Richard Matheson was one of the true pioneers of speculative fiction and horror; a prolific workhorse who disguised his genius behind accessible, unpretentious prose and an empathy for the everyman. Thanks to 'Nightmare at 20,000 Feet' we can never get on a plane without worrying that there might be 'something on the wing!', but thanks also to 'What Dreams May Come' we know that 'there is more' waiting for us on the other side, too.


Unlike Ellison or Simmons or Gaiman or Bester, on whose works I have slowly sipped, my experience with Matheson's efforts have been more of a frat party chug; a fast-paced and delirious consumption of his novels, short stories, and teleplays that is, to date, ongoing and unlikely to stop.  Truly, I only met the man and his brilliance for the first time a few years ago, but I saw no need to take out relationship slow: his work is endlessly satisfying and refreshingly addictive.
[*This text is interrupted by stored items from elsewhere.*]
(* ===== verification/MirroredExit.v ===== *)
(** * The owner's exit and its mirror (backend/app/services/direct_exit.py, [_maybe_fan_out_exit])

    A direct exit that was executed is mirrored to the strategy's active
    subscribers before the handler returns.  The mirror runs in a session of its
    own with the stored positions as its provider, and anything it raises is
    swallowed.  The handlers of [DirectExit.v] end exactly where the mirror
    starts, so the whole handler is their composition with it. *)

From Stdlib Require Import ZArith Lia List Bool String.
From stdpp Require Import base list strings gmap.
From S2P Require Import Prelude PyText SymbolMatch PyFloat PyDecimal PyNum Records Enums Models Safeguards Book Ledger Samples.
From S2P Require Import PositionManager StrategyExecutor DirectExit DayState KillSwitch BrokerBatch Fanout FanoutSafety Mirroring.

Section MirroredExit.
Context {B R : Type} `{BrokerInterface B} `{RedisStore R} `{Decryptor}.
Context (settings : Settings).

Definition maybe_fan_out_exit (signal : StrategySignal) (strategy : Strategy) (action_kind : string) : M B R unit :=
  _ ← attempt (if negb (marketplace_fanout_enabled settings) then mret tt
               else
                 subscribers ← resolve_active_subscriptions (s_id strategy);
                 match subscribers with
                 | [] => mret tt
                 | _ => _ ← fan_out_exit signal strategy action_kind None paper_provider subscribers; mret tt
                 end);
  mret tt.

(** The whole of [execute_partial] and [execute_exit], by the worker's action. *)
Definition direct_exit_and_mirror (action_kind : string) (signal : StrategySignal) (strategy : Strategy)
  : M B R exit_result :=
  r ← dispatch_direct_exit settings action_kind signal strategy;
  match r with
  | Executed _ _ _ _ => maybe_fan_out_exit signal strategy action_kind ;; mret r
  | Ignored _ _ => mret r
  end.
End MirroredExit.

Section Undisturbed.
Context {B R : Type} `{BrokerInterface B} `{RedisLaws R} `{Decryptor}.
Context (settings : Settings).
Implicit Types (w : world B R).

Lemma maybe_fan_out_spec signal strategy action_kind w r w' :
  book_inv w -> maybe_fan_out_exit settings signal strategy action_kind w = (r, w') ->
  r = Ok tt
  /\ (marketplace_fanout_enabled settings = false -> w' = w)
  /\ exists subs, fst (resolve_active_subscriptions (s_id strategy) w) = Ok subs
       /\ served (map sr_subscription_id subs) w w'.
Proof.
  intros Hb. unfold maybe_fan_out_exit, attempt. cbv [mbind M_bind mret M_ret].
  destruct (marketplace_fanout_enabled settings); cbn [negb].
  - unfold resolve_active_subscriptions, gets.
    destruct (concat _) as [|s subs]; [intros E; injection E as <- <-|].
    { split; [done|]. split; [done|]. exists []. split; [done | by apply no_rows_served]. }
    destruct (fan_out_exit signal strategy action_kind None paper_provider (s :: subs) w) as [r1 w1] eqn:E1.
    apply exit_served in E1 as [Hs _]; [|done].
    destruct r1; intros E; injection E as <- <-; (split; [done|]); (split; [done|]); eauto.
  - intros E. injection E as <- <-. split; [done|]. split; [done|]. eexists. split; [reflexivity|].
    by apply no_rows_served.
Qed.

Lemma served_owner_rows ids w w' :
  served ids w w' -> List.filter owner_row (w_positions w') = List.filter owner_row (w_positions w).
Proof.
  intros Hs. assert (Hf : forall rows, List.filter owner_row rows = List.filter owner_row (List.filter (outside ids) rows)).
  { induction rows as [|p rows IH]; [done|]. simpl. destruct (owner_row p) eqn:Eo.
    - assert (Ei : outside ids p = true).
      { unfold owner_row in Eo. unfold outside. by destruct (p_subscription_id p). }
      rewrite Ei. simpl. by rewrite Eo, IH.
    - destruct (outside ids p); simpl; [by rewrite Eo|]. done. }
  by rewrite (Hf (w_positions w')), (sv_rows _ _ _ Hs), <- Hf.
Qed.

(** C26: mirroring never disturbs the owner's exit.  The handler with the mirror
    returns or raises exactly what the owner's exit alone does, from the same
    state; the mirror that follows an executed exit leaves the owner's rows, the
    orders sent, the broker, the credentials and the subscriptions as that exit
    left them, changes nothing at all while the marketplace flag is off or the
    exit was ignored, and otherwise touches only rows of the strategy's active
    subscriptions. *)
Theorem mirror_never_disturbs_owner_exit action_kind signal strategy w r w' :
  book_inv w -> direct_exit_and_mirror settings action_kind signal strategy w = (r, w') ->
  exists w1, dispatch_direct_exit settings action_kind signal strategy w = (r, w1)
    /\ List.filter owner_row (w_positions w') = List.filter owner_row (w_positions w1)
    /\ fan_env w1 w'
    /\ (marketplace_fanout_enabled settings = false -> w' = w1)
    /\ match r with Ok (Executed _ _ _ _) => True | _ => w' = w1 end
    /\ exists subs, fst (resolve_active_subscriptions (s_id strategy) w1) = Ok subs
         /\ served (map sr_subscription_id subs) w1 w'.
Proof.
  intros Hb E. unfold direct_exit_and_mirror in E.
  assert (Hsame : forall w1, book_inv w1 -> exists subs, fst (resolve_active_subscriptions (s_id strategy) w1) = Ok subs
            /\ served (map sr_subscription_id subs) w1 w1).
  { intros w1 Hb1. eexists. split; [reflexivity | by apply no_rows_served]. }
  apply bind_cases in E as [(x & w1 & E1 & E) | (e & -> & E1)]; pose proof (direct_exit_book _ _ _ _ _ _ _ Hb E1) as Hb1.
  2:{ exists w'. repeat (split; [done|]). auto. }
  destruct x as [reason oid | q left oid st].
  { injection E as <- <-. exists w1. repeat (split; [done|]). auto. }
  apply bind_cases in E as [([] & w2 & E2 & E) | (e & -> & E2)];
    apply maybe_fan_out_spec in E2 as (Hr & Hoff & subs & Hsubs & Hsv); try done.
  injection E as <- <-. exists w1. split; [done|]. split; [by eapply served_owner_rows|].
  split; [apply Hsv|]. split; [done|]. split; [done|]. eauto.
Qed.
End Undisturbed.

(** ** The sample strategy on the marketplace *)

Definition subscription_of (s : SubscriberRef) : MarketplaceSubscription :=
  {| m_id := sr_subscription_id s; m_listing_id := sr_listing_id s; m_subscriber_id := sr_subscriber_id s;
     m_subscribed_at := sr_subscribed_at s; m_access_until := sr_access_until s; m_status := sr_status s;
     m_lots_override := sr_lots_override s; m_execution_mode := sr_execution_mode s; m_is_paper := sr_is_paper s;
     m_direction_filter := sr_direction_filter s; m_broker_credential_id := sr_broker_credential_id s |}.

(** The owner holds two lots, subscription 61 its mirrored copy. *)
Definition market_world : world ScriptedBroker store :=
  mirrored_world <| w_platform := empty_platform <| pf_subscriptions := map subscription_of sample_subs |>
                                                 <| pf_listings := [{| li_id := 50; li_strategy_id := 2 |}] |> |>.

Lemma market_book : book_inv market_world.
Proof. apply (book_inv_ext mirrored_world); [exact mirrored_book | done | done]. Qed.

Definition run_mirrored_exit (w : world ScriptedBroker store) :=
  direct_exit_and_mirror sample_settings "exit" exit_signal sample_strategy w.

Lemma mirror_never_disturbs_owner_exit_witness :
  exists w1, dispatch_direct_exit sample_settings "exit" exit_signal sample_strategy market_world
             = (fst (run_mirrored_exit market_world), w1)
    /\ List.filter owner_row (w_positions (snd (run_mirrored_exit market_world)))
       = List.filter owner_row (w_positions w1).
Proof.
  destruct (mirror_never_disturbs_owner_exit sample_settings "exit" exit_signal sample_strategy market_world
              (fst (run_mirrored_exit market_world)) (snd (run_mirrored_exit market_world)) market_book)
    as (w1 & Hd & Ho & _); [apply surjective_pairing | eauto].
Defined.

(** Both rows are closed by the owner's exit. *)
Example exit_closes_both :
  map (fun p => (p_id p, status p)) (w_positions (snd (run_mirrored_exit market_world)))
  = [(20, st_closed); (1001, st_closed)].
Proof. vm_compute. reflexivity. Qed.

(** ** What the mirror does not look at *)

(** The owner exits another contract of the strategy: the subscriber's copy of
    this one is closed, at the other contract's price. *)
Definition other_exit : StrategySignal :=
  {| g_id := 43; g_user_id := 1; g_strategy_id := 2; raw_payload := <["price"%string := JInt 1500]> ∅;
     g_symbol := "CDSL-AUG2026-FUT"; g_action := "EXIT"; g_quantity := None; g_order_type := "market"; g_ai_decision := None;
     g_status := sg_received; g_received_at := 0 |}.

Example mirror_exit_ignores_symbol :
  let '(r, w') := fan_out_exit other_exit sample_strategy "exit" None paper_provider sample_subs market_world in
  map (fun p => (p_symbol p, status p, final_pnl p)) (List.filter (fun p => negb (owner_row p)) (w_positions w'))
  = [("BSE-AUG2026-FUT"%string, st_closed, Some (Dec (-675000) 0))].
Proof. vm_compute. reflexivity. Qed.

(** Once the strategy has lost its credential, a mirrored exit fails and the
    copy stays open (the owner's exit uses the credential of its row). *)
Definition unlinked : Strategy :=
  {| s_id := 2; s_user_id := 1; s_broker_credential_id := None; entry_lots := 4; partial_profit_lots := 1;
     partial_profit_target_pct := None; trail_offset_pct := None; hard_sl_pct := None;
     ai_validation_enabled := false; exit_strategy_type := "internal"; strategy_json := None; is_paper := Some false; s_is_active := true; s_webhook_token_id := None; allowed_symbols := [] |}.

Example mirror_exit_needs_strategy_credential :
  let '(r, w') := fan_out_exit exit_signal unlinked "exit" None paper_provider
                    [sample_sub 61 (Some 2) "auto" "all"] market_world in
  match r with Ok rs => map pe_status rs | Err _ => [] end = [fs_failed] /\ w_positions w' = w_positions market_world.
Proof. vm_compute. split; reflexivity. Qed.

(** With broker truth: a contract the broker holds and the table does not is
    reported as a failure, not as "already in position". *)
Definition same_contract : broker_row := {| row_symbol := Some (L "BSE-AUG2026-FUT"); row_quantity := QInt 750; row_exchange := NFO; row_product_type := MARGIN |}.

Definition truth (rows : list broker_row) : BrokerBackedPositionProvider :=
  {| bp_fetch _ := Answers 100 rows; bp_per_call_timeout := None; bp_concurrency := None; bp_total_budget := None;
     bp_cache := ∅; bp_prefetched := false |}.

Definition auto_sub : list SubscriberRef := [sample_sub 61 (Some 2) "auto" "all"].

Example broker_holding_reported_failed :
  match fst (dispatch_subscriber_executions sample_signal sample_strategy None lot_master paper_margin_provider
               (truth [same_contract]) auto_sub sample_world) with
  | Ok rs => map (fun r => (pe_status r, pe_error r)) rs = [(fs_failed, Some (FanRaised AttributeError))]
  | Err _ => False
  end.
Proof. vm_compute. reflexivity. Qed.

(** With broker truth: a copy the subscriber closed at the broker is entered
    again, beside the stored row that is still open. *)
Definition next_signal : StrategySignal :=
  {| g_id := 44; g_user_id := 1; g_strategy_id := 2;
     raw_payload := <["side"%string := JStr "long"]> (<["price"%string := JInt 2400]> ∅);
     g_symbol := "BSE-AUG2026-FUT"; g_action := "ENTRY"; g_quantity := Some 750; g_order_type := "market"; g_ai_decision := None;
     g_status := sg_received; g_received_at := 0 |}.

Example stale_row_entered_again :
  let '(_, w') := dispatch_subscriber_executions next_signal sample_strategy None lot_master paper_margin_provider
                    (truth []) auto_sub market_world in
  map (fun p => (p_id p, status p)) (List.filter (mirrors 2 61) (w_positions w'))
  = [(1001, st_open); (1005, st_open)].
Proof. vm_compute. reflexivity. Qed.

(** The owner's partial-profit size is read from the first entry leg of the
    signal; a subscriber's leg of the same signal, mirrored before the owner's
    order was placed, makes it the subscriber's whole quantity instead of a lot. *)
Definition mirrored_first : world ScriptedBroker store :=
  snd (place_strategy_orders sample_settings sample_signal sample_strategy None (snd (run_entry empty_world))).

Example owner_partial_sized_by_subscriber_leg :
  map (fun p => fst (strategy_partial_contracts p mirrored_first))
    (List.filter owner_row (w_positions mirrored_first)) = [Ok 750].
Proof. vm_compute. reflexivity. Qed.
No one who's read the original 'I Am Legend' will ever be able to look at the Will Smith flick of the same name and find even an atavistic shade of its dark resplendence, its wrenching, unflinching examination of loneliness and private despair.  Likewise, anyone who thinks they know haunted houses hasn't spent anytime with the original, the best, the only Hell House.  Whether he was writing about a deranged department store clerk going mad before lunch or a coven of witches turned into weapons by the U.S. Military, Matheson made the unknowable known (whether we liked it or not) and was more than wiling to remind us that the monster was us all along.  He inspired Stephen King, who shamelessly and with pride admitted he outright ripped off Matheson on more than one occasion, not to mention a host of other writers (yours truly included) who jealously tried to mimic his elegant approach to the awful and awe-ful, always somehow falling short.  And for those of us who saw The Twilight Zone as a mirror held uncomfortably close to our own world, Matheson's ideas had no equal.

Many of his works were permeated with the precepts of parapsychology and the concept of the mind as an energy field that survives physical death, a notion that made his ghost stories frighteningly plausible and made his seminal 'What Dreams May Come' an inspiration to millions.  When you die, Matheson postulated, you are still the same person you were on Earth: the same hopes, the same failings, the same ambitions.  'Death,' he said, 'is simply continuation on another level' and Heaven is 'a state of mind', a place where one builds a house wrought from the good deeds and loving relationships fostered for all eternity.

I hope Mr. Matheson was right on that one, because I hope one day to visit that house.  Perhaps he'll have me for tea and we can discuss the finer points of writing.  I know he'll have a great view with a fine balcony and he won't begrudge me smoking a pinch or two of Balkan Supreme.  In the meantime I can only continue to quaff his great works at a fever pace, and hope for a day when I might be able to say half as much as he had to say with one tenth the aplomb.